As medical image segmentation is the basic processing step in most of medical image analysis, medical image segmentation is required to have high segmentation accuracy and good stability. Therefore, it is necessary to develop automatic segmentation methods for medical images. However, traditional medical image segmentation methods cannot meet these requirements. Traditional automatic extraction methods need to adjust different parameters for different types of images, and can not be segmtioned across different types of images. Moreover, it is difficult to meet the needs of clinical and brain research in terms of extraction precision, extraction speed and extraction stability. The method proposed in this paper can solve these problems well. It can achieve high precision, fast and stable medical image segmentation without adjusting parameters. In recent years, the deep learning techniques have achieved rapid progress. Among them, the convolutional neural network (cnn) has great potential in the field of image processing due to automatic feature extraction, strong nonlinear expression ability, and no manual intervention. In the field of image segmentation, the common CNN models include FCN [
1], PSP-Net [
2] , mask-RCNN [
3], U-Net [
4] and so on. Among them, the extremely lightweight model U-Net is probably the most widely used model in medical image segmentation. U-Net has a simple structure, but its segmentation result is good. Many researchers chose it as the baseline to design model for various medical image segmentation. Cicek [
5] extended the U-Net model to 3D image segmentation, and then applied it to brain tumor segmentation. Zhang [
6] replaced each sub-block of U-Net with a staggered block, and then applied it to retinal segmentation. Zahangir [
7] proposed R2U-Net that combined residual connections and cyclic connections to replace sub-blocks in U-Net. The improved model was verified on skin disease images and lung images. Oktay [
8] proposed Attention U-Net that set attention gating between skip and connections to highlight more useful deep semantic features to compensate for low-level semantic features. However, If the feature of the small target is eliminated from the deep semantic features through multiple convolutions, attention to gating will not work on the low-level features of the small target. The output of the attention gated is still directly combined with the deep feature map, without considering the semantic gap between the shallow feature map and the deep feature map. Zhou [
9] improved the skip-connection part and introduced deep supervision ideas based on U-Net. Huang [
10] changed the skip connections into a full-scale skip connections. Jha [
11] proposed Double U-Net structure. The first U-Net uses the pre-trained VGG-19 as the encoder, and the second U-Net uses ASPP to capture more information. It obtained good results on four different medical images. C. Guo [
12] proposed spatial attention u-net and applied it to blood vessel extraction. M. Z. [
13] applied U-net++ to the segmentation of brain tumors. Jieneng Chen [
14] proposed TransUNet, which adopts hybrid CNN-Transformer and combines skip-connection to achieve better performance in medical image segmentation. A. Lin [
15] proposes DS-TransUNet by using doubleSwin Transformer combined with U-shaped structure.

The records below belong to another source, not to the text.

(** The mode "interval" never runs a full scan: as long as no server and no proxy port
    is set to "daily", no tick of the scheduler ever scans all the nodes of one, however
    long it runs, because an interval is counted from the last full scan and there is
    none. *)
Theorem interval_full_scan_never_runs (st : ping_state) (ticks : list tick) (t : tick)
    (results : list autoPingRunResult) (r : autoPingRunResult) :
  (forall t', t' ∈ ticks ->
     (forall sc, sc ∈ tk_servers t' -> GetAutoPingFullScanMode sc <> AutoPingFullScanModeDaily) /\
     (forall pc, pc ∈ tk_ports t' -> pp_GetAutoPingFullScanMode pc <> AutoPingFullScanModeDaily)) ->
  (t, results) ∈ run_ticks new_scheduler st ticks -> r ∈ results ->
  ar_didFullScan r = false.
Proof.
  intros Hmode Hin Hr. revert st Hin.
  assert (sd_serverLastFullScan new_scheduler = ∅ /\ sd_portLastFullScan new_scheduler = ∅) as He by done.
  revert He. generalize new_scheduler. induction ticks as [|t' ticks IH]; intros sd [Es Ep] st Hin;
    cbn [run_ticks] in Hin; [by apply elem_of_nil in Hin|].
  pose proof (tick_results sd st t') as [Hfrom Hnote]. rewrite Es, Ep in Hfrom, Hnote.
  destruct (Hmode t' ltac:(left)) as [Hms Hmp].
  assert (forall q, q ∈ (auto_ping_tick sd st t').1.2 -> ar_didFullScan q = false) as Hno.
  { intros q Hq. destruct (ar_didFullScan q) eqn:Ed; [|done]. exfalso.
    destruct (Hfrom q Hq) as [(sc & Hsc & _ & Hdue)|(pc & Hpc & _ & Hdue)];
      destruct (Hdue Ed) as [x Hx]; rewrite lookup_empty in Hx; revert Hx; cbn [default].
    - unfold shouldRunScheduledFullScan. by rewrite interval_never by auto.
    - unfold shouldRunScheduledFullScanForProxyPort. by rewrite interval_never by auto. }
  apply elem_of_cons in Hin as [[= -> ->]|Hin]; [by apply Hno|].
  eapply IH; [intros ? ?; apply Hmode; by right| |exact Hin].
  rewrite note_none in Hnote by (apply Forall_forall; exact Hno). by injection Hnote.
Qed.
End full_scans.

(** ** The daily scan *)

Lemma substring_all s : String.substring 0 (String.length s) s = s.
Proof. induction s as [|a s IH]; [done|]. cbn. by rewrite IH. Qed.

Lemma server_key_prefix s : has_prefix ("server:" ++ s) "server:" = true.
Proof. unfold has_prefix. cbn. by destruct s. Qed.

Lemma trim_server_key s : trim_prefix ("server:" ++ s) "server:" = s.
Proof.
  unfold trim_prefix. rewrite server_key_prefix. unfold str_from.
  change (String.length ("server:" ++ s)) with (7 + String.length s)%nat.
  change (String.length "server:") with 7%nat.
  replace (7 + String.length s - 7)%nat with (String.length s) by lia. exact (substring_all s).
Qed.

Section daily.
Context `{Unicode} `{Location}.

(** A full scan of the server [id] among the results. *)
Definition full_scan_of (id : string) (results : list autoPingRunResult) : Prop :=
  exists r, r ∈ results /\ ar_key r = serverAutoPingResultKey id /\ ar_didFullScan r = true.

Lemma note_result_server c acc r id :
  trimmed id -> ar_key r = serverAutoPingResultKey id -> ar_didFullScan r = true ->
  (note_result c acc r).1 !! id = Some c.
Proof.
  intros Ht Hk Hd. destruct acc as [a b]. unfold note_result. rewrite Hk, Hd.
  unfold serverAutoPingResultKey. rewrite Ht, server_key_prefix, trim_server_key.
  rewrite (proj2 (String.eqb_neq ("server:" ++ id) "")) by done. cbn [orb negb fst]. by rewrite lookup_insert_eq.
Qed.

Lemma note_result_keeps c acc r id lo :
  lo <= c -> (exists v, acc.1 !! id = Some v /\ lo <= v) -> exists v, (note_result c acc r).1 !! id = Some v /\ lo <= v.
Proof.
  intros Hc (v & Hv & Hlo). destruct acc as [a b]. unfold note_result.
  destruct (_ || _); [by exists v|]. destruct (has_prefix _ "server:").
  - cbn. destruct (decide (trim_prefix (ar_key r) "server:" = id)) as [->|Hne].
    + exists c. by rewrite lookup_insert_eq.
    + exists v. by rewrite lookup_insert_ne.
  - destruct (has_prefix _ _); by exists v.
Qed.

Lemma notes_keep c results acc id lo :
  lo <= c -> (exists v, acc.1 !! id = Some v /\ lo <= v) ->
  exists v, (fold_left (note_result c) results acc).1 !! id = Some v /\ lo <= v.
Proof.
  intros Hc. revert acc. induction results as [|r l IH]; intros acc Hacc; [done|].
  apply IH. by apply note_result_keeps.
Qed.

Lemma notes_set c results acc id :
  trimmed id -> full_scan_of id results ->
  exists v, (fold_left (note_result c) results acc).1 !! id = Some v /\ c <= v.
Proof.
  intros Ht (r & Hr & Hk & Hd). revert acc. induction results as [|q l IH]; intros acc; [by apply elem_of_nil in Hr|].
  cbn [fold_left]. apply elem_of_cons in Hr as [->|Hr]; [|by apply IH].
  apply notes_keep; [done|]. exists c. split; [by apply note_result_server|done].
Qed.

(** The clocks of a run: each tick starts after the one before it is complete. *)
Fixpoint ticks_ordered (lo : gotime) (ticks : list tick) : Prop :=
  match ticks with
  | [] => True
  | t :: ticks => lo <= tk_now t <= tk_completedAt t /\ ticks_ordered (tk_completedAt t) ticks
  end.

Lemma ticks_ordered_mono lo lo' ticks : lo' <= lo -> ticks_ordered lo ticks -> ticks_ordered lo' ticks.
Proof. destruct ticks; cbn; [done|]. intros ? [? ?]. split; [lia|done]. Qed.

(** The server [id] is scanned every day at [h]:[m]. *)
Definition daily_at (id : string) (h m : Z) (t : tick) : Prop :=
  (forall sc, sc ∈ tk_servers t -> trimmed (sc_ID sc)) /\
  (forall sc, sc ∈ tk_servers t -> sc_ID sc = id ->
     GetAutoPingFullScanMode sc = AutoPingFullScanModeDaily /\
     configTimeOnly (GetAutoPingFullScanTime sc) = Some (h, m)).

Lemma server_key_inj id id' : trimmed id -> trimmed id' ->
  serverAutoPingResultKey id = serverAutoPingResultKey id' -> id = id'.
Proof.
  intros Hi Hj E. unfold serverAutoPingResultKey in E. rewrite Hi, Hj in E.
  apply (f_equal (fun s => trim_prefix s "server:")) in E. by rewrite !trim_server_key in E.
Qed.

Lemma port_key_not_server id id' : proxyPortAutoPingResultKey id <> serverAutoPingResultKey id'.
Proof.
  unfold proxyPortAutoPingResultKey, proxyPortSelectorID, serverAutoPingResultKey. by destruct (String.eqb _ "").
Qed.

(** A full scan of [id] happens after the hour of its day, and only if the last one was
    before it. *)
Lemma full_scan_tick sd st t id h m :
  trimmed id -> daily_at id h m t -> full_scan_of id (auto_ping_tick sd st t).1.2 ->
  day_at (local_day (tk_now t)) h m <= tk_now t /\
  forall v, sd_serverLastFullScan sd !! id = Some v -> v <> 0 -> v < day_at (local_day (tk_now t)) h m.
Proof.
  intros Ht [Htr Hday] (r & Hr & Hk & Hd). pose proof (tick_results sd st t) as [Hfrom _].
  destruct (Hfrom r Hr) as [(sc & Hsc & Hk' & Hdue)|(pc & _ & Hk' & _)].
  2: { exfalso. apply (port_key_not_server (pp_ID pc) id). congruence. }
  rewrite Hk' in Hk. apply server_key_inj in Hk; [|by apply Htr|done]. subst id.
  destruct (Hday sc Hsc eq_refl) as [Em Ec]. destruct (Hdue Hd) as [x Hx]. revert Hx.
  unfold shouldRunScheduledFullScan, full_scan_reason. rewrite Em, Ec.
  rewrite (proj2 (String.eqb_neq AutoPingFullScanModeDaily AutoPingFullScanModeDisabled)), String.eqb_refl by done.
  destruct (Z.ltb_spec (tk_now t) (day_at (local_day (tk_now t)) h m)); [done|].
  destruct (_ && _) eqn:E; [done|]. intros _. split; [done|]. intros v Hv Hv0. rewrite Hv in E. cbn [default] in E.
  unfold id, is_zero_time in E. rewrite (proj2 (Z.eqb_neq v 0)) in E by done. cbn [negb andb] in E. by bool_prop.
Qed.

Unlike natural pictures, medical images usually have only one or two segmentation targets, and the proportion of target images is small. This kind of data is called category imbalance. If most of the training images are imbalanced images, the model may be able to learn the characteristics of small targets slowly. If there are both category imbalance and category balance images in training data, the model will tend to learn the characteristics of category balance. To obtain the global information of the big target, the network will be deepened. Multiple convolution operations will cause small target features to be lost. Since the shallow feature map contains the boundary information of the target and the global information of the small target, U-Net proposed a jump connection to combine the shallow feature maps from the encoding path and the deep feature maps of the same scale from the decoding path. However, simple jump connections cannot make full use of shallow feature maps. The deep semantic information is scattered after multiple upsampling operations. To solve these problems, we applied the Resnet based Squeeze-and-Excitation module ( SE-Res module) and attention module (A module ) into the U-Net, and proposed a new network model called SEA-Net. In SEA-Net, our main contributions are as follows:
-
We replaced the copy-skip path with the attention path in U-Net model. Unlike Attention U-Net [
8], this path is the only path that provides deep semantic information for the decoding. It combined deep semantics and shallow semantics to adjust the spatial information of the shallow feature map to highlight the target area, and provides more useful spatial semantic information for the decoding process.
-
We added a SE-Res path parallel to the above attention path in the U-Net. The SE-Res path adjusted the channel information weight of the shallow feature map to remove redundant channel information, and to provide more channel semantic information for the decoding process.
-
We proposed a hybrid function (cross entropy loss + Tversky loss) to handle the imbalance of data categories while ensuring that the model can still converge quickly.